This is more of tweak of naive Bayes than Bayes' theorem and I suspect he is being a bit tongue in cheek and not letting on whats behind the tweak.
I am sure you have heard that naive Bayes makes gratuitous assumptions of independence. What is not mentioned as often is that it also assumes the document has been generated by a memory-less process.
So if I were to generate a document according to the model assumed by naive Bayes, and I want to decide if I should concatenate another "the" in the document, then I dont need to keep track of how many "the"s that I have already added to the document. As a result the probability of multiple occurrence n_i of a word i goes down exponentially, like this
P(n_i) = p_i^n_i.
Many words do not behave like this. Their probability do not go down monotonically from the start, rather, for words like "the" their probabilities (conditioned on their history) climb initially and then go down.
Naive Bayes works surprisingly well in spite of their grossly violated assumptions. There are many explanations for that. However, we usually forget that to make NB work, we have to throw away "stop-words". Among them are those exact "memory-full" words that violate NB's assumptions.
Lets get back to word frequencies: A model that fits word frequencies quite well is the power law. http://en.wikipedia.org/wiki/Power_law They look like this
P(n_i) \propto n_i^c
where c is a constant for that word id i. For English, c usually lies in the ball park of -1.5 to -2.1
The tweak that Norvig mentions is not an exact match for power law assumptions but it comes very close. Its using a power law assumption but with sub-optimal parameters. In fact using the power law assumption and with their parameters estimated from the data you could get an even better classifier. Though be careful of the industry of seeing power laws everywhere. Log normal distributions can look deceptively similar to a power law and is more appropriate on many such occasions.
Yeah Naive Bayes has a bad assumption of independence, but there is no reason that they have to be memory-less too and that is partly what the tweak fixes, and the theorem isn't really being violated.

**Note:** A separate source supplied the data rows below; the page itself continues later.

(* ===== verification/SqlExec.v ===== *)
(** core/sqlite.cpp and core/db.rs: how a text of SQL with arguments is executed.  The text is
    prepared statement by statement; a callback binds the parameters of each, one after the
    other, from a cursor over the arguments; then the statement is stepped to its end.

    SQLite is the class [Engine]. *)

From S2P Require Import Prelude Text Numeric Db.

Module SqlExec.
Import Db.

Class Engine (S : Type) := {
  Stmt : Type;
  (** [sqlite3_prepare_v2]: an error code, or the statement (none for a comment) and the text after it *)
  prepare : S -> bytes -> Z + (option Stmt * bytes);
  parameter_count : Stmt -> nat;                             (** [sqlite3_bind_parameter_count] *)
  bind_rc : Stmt -> nat -> DbArg -> Z;                       (** [bind_text] and [bind_int64] *)
  (** [sqlite3_step] until it is no longer SQLITE_ROW: the rows, and nothing for SQLITE_DONE *)
  run : Z -> Stmt -> gmap nat DbArg -> S -> S * list row * option Z
}.

(** What the loop relies on: a statement is taken off a text that is not empty. *)
Class EngineLaws (S : Type) `{Engine S} := {
  prepare_advances s sql st tail : sql <> [] -> prepare s sql = inr (st, tail) -> (length tail < length sql)%nat
}.

Section Exec.
Context {S : Type} `{Engine S}.

(** [DbArgs] *)
Record DbArgs := mkDbArgs { args : list DbArg; curr : nat }.

(** [bind_arguments]: too many parameters stay NULL. *)
Definition bind_arguments (v : DbArgs) (idx : nat) (st : Stmt) (b : gmap nat DbArg) : DbArgs * gmap nat DbArg * Z :=
  match args v !! curr v with
  | Some arg =>
      let rc := bind_rc st idx arg in
      (mkDbArgs (args v) (curr v + 1), if rc =? 0 then <[idx := arg]> b else b, rc)
  | None => (v, b, 0)
  end.

(** [for (int i = 1; i <= count; ++i)] with [sql_chk]; [n] are left, the next is [i]. *)
Fixpoint bind_all (n i : nat) (st : Stmt) (v : DbArgs) (b : gmap nat DbArg) : Z + (DbArgs * gmap nat DbArg) :=
  match n with
  | O => inr (v, b)
  | Datatypes.S n =>
      let '(v, b, rc) := bind_arguments v i st b in
      if rc =? 0 then bind_all n (Datatypes.S i) st v b else inl rc
  end.

(** [sql_exec_impl]: nothing when the fuel is used up, else the database, the rows and the code. *)
Fixpoint sql_loop (fuel : nat) (now : Z) (sql : bytes) (bind_callback : option DbArgs) (s : S) (rows : list row) : option (S * list row * Z) :=
  match fuel, sql with
  | _, [] => Some (s, rows, 0)
  | O, _ => None
  | Datatypes.S fuel, _ =>
      match prepare s sql with
      | inl rc => Some (s, rows, rc)
      | inr (None, tail) => sql_loop fuel now tail bind_callback s rows
      | inr (Some st, tail) =>
          match match bind_callback with
                | Some v => match bind_all (parameter_count st) 1 st v ∅ with inl rc => inl rc | inr (v, b) => inr (Some v, b) end
                | None => inr (None, ∅)
                end with
          | inl rc => Some (s, rows, rc)
          | inr (bind_callback, b) =>
              let '(s, new, end_) := run now st b s in
              match end_ with
              | Some rc => Some (s, rows ++ new, rc)
              | None => sql_loop fuel now tail bind_callback s (rows ++ new)
              end
          end
      end
  end.
Definition sql_exec_impl (now : Z) (sql : bytes) (bind_callback : option DbArgs) (s : S) : option (S * list row * Z) :=
  sql_loop (length sql) now sql bind_callback s [].

(** [db_exec_impl]: no callback without arguments. *)
Definition db_exec_impl (now : Z) (sql : bytes) (l : list DbArg) (s : S) : option (S * list row * Z) :=
  sql_exec_impl now sql (if is_empty l then None else Some (mkDbArgs l 0)) s.

(** * The reference: every statement takes its parameters off the front of the arguments *)

Definition bound (n : nat) (l : list DbArg) : gmap nat DbArg := list_to_map (zip (seq 1 n) l).

(** The first error of binding. *)
Definition bind_error (i n : nat) (st : Stmt) (l : list DbArg) : option Z :=
  head (filter (fun rc => rc <> 0) (zip_with (bind_rc st) (seq i n) l)).

Inductive executes (now : Z) : bytes -> list DbArg -> S -> S -> list row -> Z -> Prop :=
| ex_end l s : executes now [] l s s [] 0
| ex_syntax sql l s rc : sql <> [] -> prepare s sql = inl rc -> executes now sql l s s [] rc
| ex_skip sql tail l s s' rows rc :
    sql <> [] -> prepare s sql = inr (None, tail) -> executes now tail l s s' rows rc -> executes now sql l s s' rows rc
| ex_bind sql st tail l s rc :
    sql <> [] -> prepare s sql = inr (Some st, tail) -> bind_error 1 (parameter_count st) st l = Some rc -> executes now sql l s s [] rc
| ex_fail sql st tail l s s' rows rc :
    sql <> [] -> prepare s sql = inr (Some st, tail) -> bind_error 1 (parameter_count st) st l = None ->
    run now st (bound (parameter_count st) l) s = (s', rows, Some rc) -> executes now sql l s s' rows rc
| ex_next sql st tail l s s1 s2 rows rows' rc :
    sql <> [] -> prepare s sql = inr (Some st, tail) -> bind_error 1 (parameter_count st) st l = None ->
    run now st (bound (parameter_count st) l) s = (s1, rows, None) ->
    executes now tail (drop (parameter_count st) l) s1 s2 rows' rc -> executes now sql l s s2 (rows ++ rows') rc.

(** ** The cursor *)

Lemma not_bound_before i n (l : list DbArg) : (list_to_map (zip (seq (Datatypes.S i) n) l) : gmap nat DbArg) !! i = None.
Proof.
  apply not_elem_of_list_to_map_1. intros ([k a] & -> & Hk)%list_elem_of_fmap. apply elem_of_zip_l, elem_of_seq in Hk. cbn in Hk. lia.
Qed.

Lemma bind_all_spec n i st v b :
  let l := drop (curr v) (args v) in
  match bind_error i n st l with
  | Some rc => bind_all n i st v b = inl rc
  | None => exists v', bind_all n i st v b = inr (v', list_to_map (zip (seq i n) l) ∪ b) /\ args v' = args v /\ drop (curr v') (args v) = drop n l
  end.
Proof.
  cbv zeta. revert i v b. induction n as [|n IH]; intros i v b.
  - exists v. cbn. by rewrite (left_id_L ∅ (∪)).
  - cbn [bind_all]. unfold bind_arguments. destruct (args v !! curr v) as [a|] eqn:Ea.
    + rewrite (drop_S _ _ _ Ea). unfold bind_error. cbn [seq zip_with]. rewrite filter_cons.
      destruct (Z.eqb_spec (bind_rc st i a) 0) as [E0|E0]; [rewrite decide_False by (intros Hn; by apply Hn) | by rewrite decide_True].
      specialize (IH (Datatypes.S i) (mkDbArgs (args v) (curr v + 1)) (<[i := a]> b)). cbn [args curr] in IH. rewrite Nat.add_1_r in *. unfold bind_error in IH.
      destruct (head _) as [rc|]; [exact IH |]. destruct IH as (v' & -> & Hv & Hd). exists v'. rewrite Hd. split_and!; [| done | done].
      do 2 f_equal. cbn [zip zip_with]. rewrite list_to_map_cons, <- insert_union_l. by rewrite (insert_union_r _ _ _ _ (not_bound_before i n _)).
    + assert (drop (curr v) (args v) = []) as Hl by (apply drop_ge; by apply lookup_ge_None). specialize (IH (Datatypes.S i) v b). rewrite Hl in *.
      unfold bind_error in *. rewrite !zip_with_nil_r in *. cbn in *. rewrite drop_nil in IH. exact IH.
Qed.

(** * Theorems *)

Lemma sql_loop_spec `{!EngineLaws S} fuel now sql v s rows :
  (length sql <= fuel)%nat ->
  exists s' rows' rc, sql_loop fuel now sql (Some v) s rows = Some (s', rows ++ rows', rc) /\ executes now sql (drop (curr v) (args v)) s s' rows' rc.
Proof.
  revert sql v s rows. induction fuel as [|fuel IH]; intros [|c sql] v s rows Hf; try (cbn in Hf; lia);
    try (by exists s, [], 0; cbn; rewrite app_nil_r; split; [| constructor]).
  set (text := c :: sql) in *. assert (text <> []) as Hne by done. cbn [sql_loop]. fold text.
  destruct (prepare s text) as [rc|[[st|] tail]] eqn:Ep.
  - exists s, [], rc. rewrite app_nil_r. split; [done | by apply ex_syntax].
  - pose proof (prepare_advances _ _ _ _ Hne Ep) as Hlt. pose proof (bind_all_spec (parameter_count st) 1 st v ∅) as Hb. cbv zeta in Hb.
    destruct (bind_error 1 _ st _) as [rc|] eqn:Ee; [rewrite Hb; exists s, [], rc; rewrite app_nil_r; split; [done | by eapply ex_bind] |].
    destruct Hb as (v' & -> & Hv & Hd). rewrite (right_id_L ∅ (∪)). fold (bound (parameter_count st) (drop (curr v) (args v))).
    destruct (run now st _ s) as [[s1 new] [rc|]] eqn:Er; [by exists s1, new, rc; split; [| by eapply ex_fail] |].
    destruct (IH tail v' s1 (rows ++ new) ltac:(lia)) as (s2 & rows' & rc & -> & He). exists s2, (new ++ rows'), rc. rewrite app_assoc. split; [done |].
    eapply ex_next; [done.. |]. by rewrite Hv, Hd in He.
  - pose proof (prepare_advances _ _ _ _ Hne Ep). destruct (IH tail v s rows ltac:(lia)) as (s2 & rows' & rc & -> & He). exists s2, rows', rc. split; [done | by eapply ex_skip].
Qed.

(** The loop over the statements ends, and gives the parameters of all of them, in order,
    the arguments in order; parameters without an argument are NULL.  The first error
    ends it, with the rows that were read before. *)
Theorem db_exec_impl_spec `{!EngineLaws S} now sql l s :
  l <> [] -> exists s' rows rc, db_exec_impl now sql l s = Some (s', rows, rc) /\ executes now sql l s s' rows rc.
Proof.
  intros Hl. unfold db_exec_impl, sql_exec_impl. destruct l as [|a l]; [done |]. cbn [is_empty].
  destruct (sql_loop_spec (length sql) now sql (mkDbArgs (a :: l) 0) s [] (Nat.le_refl _)) as (s' & rows & rc & -> & He). by exists s', rows, rc.
Qed.

End Exec.

(** * The tables of Db as an engine *)

Definition question : byte := bof 63.
Definition params (sql : bytes) : nat := length (filter (fun c => c = question) sql).

#[export] Instance table_engine : Engine TableDb := {
  Stmt := bytes;
  prepare _ sql := inr (Some sql, []);
  parameter_count := params;
  bind_rc _ _ _ := 0;
  run now sql b s :=
    let '(s, rows, rc) := table_exec now sql (omap (fun i => b !! i) (seq 1 (params sql))) s in
    (s, rows, if rc =? 0 then None else Some rc)
}.
#[export] Instance table_engine_laws : EngineLaws TableDb.
Proof. constructor. intros s sql st tail Hne [= <- <-]. destruct sql; [done | cbn; lia]. Qed.

Lemma bound_back i n (l : list DbArg) b :
  length l = n -> (forall k a, l !! k = Some a -> b !! (i + k)%nat = Some a) -> omap (fun i => (b : gmap nat DbArg) !! i) (seq i n) = l.
Proof.
  revert i l. induction n as [|n IH]; intros i [|a l] Hn Hb; try done. cbn. rewrite <- (Nat.add_0_r i) at 1. rewrite (Hb 0%nat a eq_refl). f_equal.
  apply IH; [by injection Hn |]. intros k x Hk. rewrite Nat.add_succ_comm. by apply Hb.
Qed.

Lemma bound_lookup n (l : list DbArg) k a : (length l <= n)%nat -> l !! k = Some a -> bound n l !! (1 + k)%nat = Some a.
Proof.
  intros Hn Hk. unfold bound. pose proof (lookup_lt_Some _ _ _ Hk). apply elem_of_list_to_map_1'.
  - intros a' [i [H1 H2]%lookup_zip_Some]%list_elem_of_lookup. cbn in *. apply lookup_seq in H1 as [? ?]. assert (i = k) as -> by lia. congruence.
  - apply list_elem_of_lookup. exists k. apply lookup_zip_Some. cbn. split; [apply lookup_seq; lia | done].
Qed.

Lemma table_binds i n (sql : bytes) l : bind_error i n sql l = None.
Proof. unfold bind_error. revert i l. induction n as [|n IH]; intros i [|a l]; try done. cbn. apply IH. Qed.

(** The layer below the interface that the daemon's theorems are proved against: a statement
    with as many parameters as arguments does what [sql_exec_impl] of [Sqlite] says, for
    the engine that holds the tables. *)
Theorem engine_refines now sql l (s : TableDb) :
  sql <> [] -> params sql = length l ->
  db_exec_impl now sql l s = Some (Db.sql_exec_impl now sql l s).
Proof.
  intros Hne Hp. assert (omap (fun i => bound (params sql) l !! i) (seq 1 (params sql)) = l) as Hb
    by (apply bound_back; [done |]; intros k a Hk; apply bound_lookup; [lia | done]).
  unfold db_exec_impl. destruct l as [|a l].
  - unfold sql_exec_impl. destruct sql as [|c sql]; [done |]. cbn [is_empty length sql_loop prepare table_engine]. cbn [run table_engine]. rewrite Hp. cbn [length seq omap list_omap].
    cbn [Db.sql_exec_impl TableDb_sqlite]. destruct (table_exec now (c :: sql) [] s) as [[s' rows] rc]. destruct (Z.eqb_spec rc 0) as [->|]; [by destruct (length sql) | done].
  - destruct (sql_loop_spec (length sql) now sql (mkDbArgs (a :: l) 0) s [] (Nat.le_refl _)) as (s' & rows & rc & He & Hx).
    cbn [is_empty]. unfold sql_exec_impl. rewrite He. cbn [app args curr] in *. rewrite drop_0 in Hx. f_equal. cbn [Db.sql_exec_impl TableDb_sqlite].
    inversion Hx as [| | |? ? ? ? ? ? Hn Hpr Hbe |? st tail ? ? ? ? ? Hn Hpr Hbe Hr |? st tail ? ? s1 ? rws ? ? Hn Hpr Hbe Hr Hrest]; subst; try done.
    + by rewrite table_binds in Hbe.
    + cbn [prepare table_engine] in Hpr. injection Hpr as <- <-. cbn [run parameter_count table_engine] in Hr. rewrite Hb in Hr.
      destruct (table_exec now sql (a :: l) s) as [[s2 r2] rc2]. destruct (Z.eqb_spec rc2 0); [done |]. by injection Hr as -> -> ->.
    + cbn [prepare table_engine] in Hpr. injection Hpr as <- <-. cbn [run parameter_count table_engine] in Hr. rewrite Hb in Hr.
      destruct (table_exec now sql (a :: l) s) as [[s2 r2] rc2]. destruct (Z.eqb_spec rc2 0) as [E|]; [| done]. injection Hr as -> ->. subst rc2.
      inversion Hrest; subst; try done. by rewrite app_nil_r.
Qed.

(** The statements of the daemon have as many parameters as it gives arguments. *)
Example daemon_parameters :
  map params [sql_set_setting; sql_get_setting; sql_all_settings; sql_get_string; sql_rm_string; sql_root_settings; sql_policy; sql_uids; sql_delete_policy] =
  [2; 1; 0; 1; 1; 1; 1; 0; 1]%nat.
Proof. by vm_compute. Qed.

Lemma db_exec_impl_spec_witness : exists s' rows rc, db_exec_impl 0 sql_set_setting [Text #"zygisk"; Integer 1] (mkTableDb ∅ ∅ ∅) = Some (s', rows, rc) /\
  executes 0 sql_set_setting [Text #"zygisk"; Integer 1] (mkTableDb ∅ ∅ ∅) s' rows rc.
Proof. apply (db_exec_impl_spec 0 sql_set_setting [Text #"zygisk"; Integer 1] (mkTableDb ∅ ∅ ∅)). discriminate. Defined.

Lemma engine_refines_witness :
  db_exec_impl 0 sql_set_setting [Text #"zygisk"; Integer 1] (mkTableDb ∅ ∅ ∅) = Some (mkTableDb {[ #"zygisk" := 1 ]} ∅ ∅, [], 0).
Proof. rewrite (engine_refines 0 sql_set_setting [Text #"zygisk"; Integer 1] (mkTableDb ∅ ∅ ∅)); [vm_compute; reflexivity | discriminate | vm_compute; reflexivity]. Defined.

End SqlExec.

What does any of that have to do with modifying P(sentence) relative to P(sentence is a translation of X), though? Everything you're talking about involves getting that initial P(sentence) estimate, but I don't see anywhere in there why uniformly raising all naive estimates to a power would come close to accounting for power law word frequencies (which presumably would be incorporated in the initial model that gave us a P(sentence) estimate).
According to Norvig, the real problem this is intended to address is that P(sentence is a translation of X) tends to be a crappy estimate, and that in fact P(sentence) itself is much more reliable. Which would seem to conflict with your suggestion that this is really applying a correction for P(sentence).
Ah I see your point. Norvig uses a positive exponent on the prior whereas I have written it in the form where there is a negative exponent on the conditional. According to Bayes, we predict class 1 when
P(C_1) P(words | C_1) > P(C_2) P(words | C_2)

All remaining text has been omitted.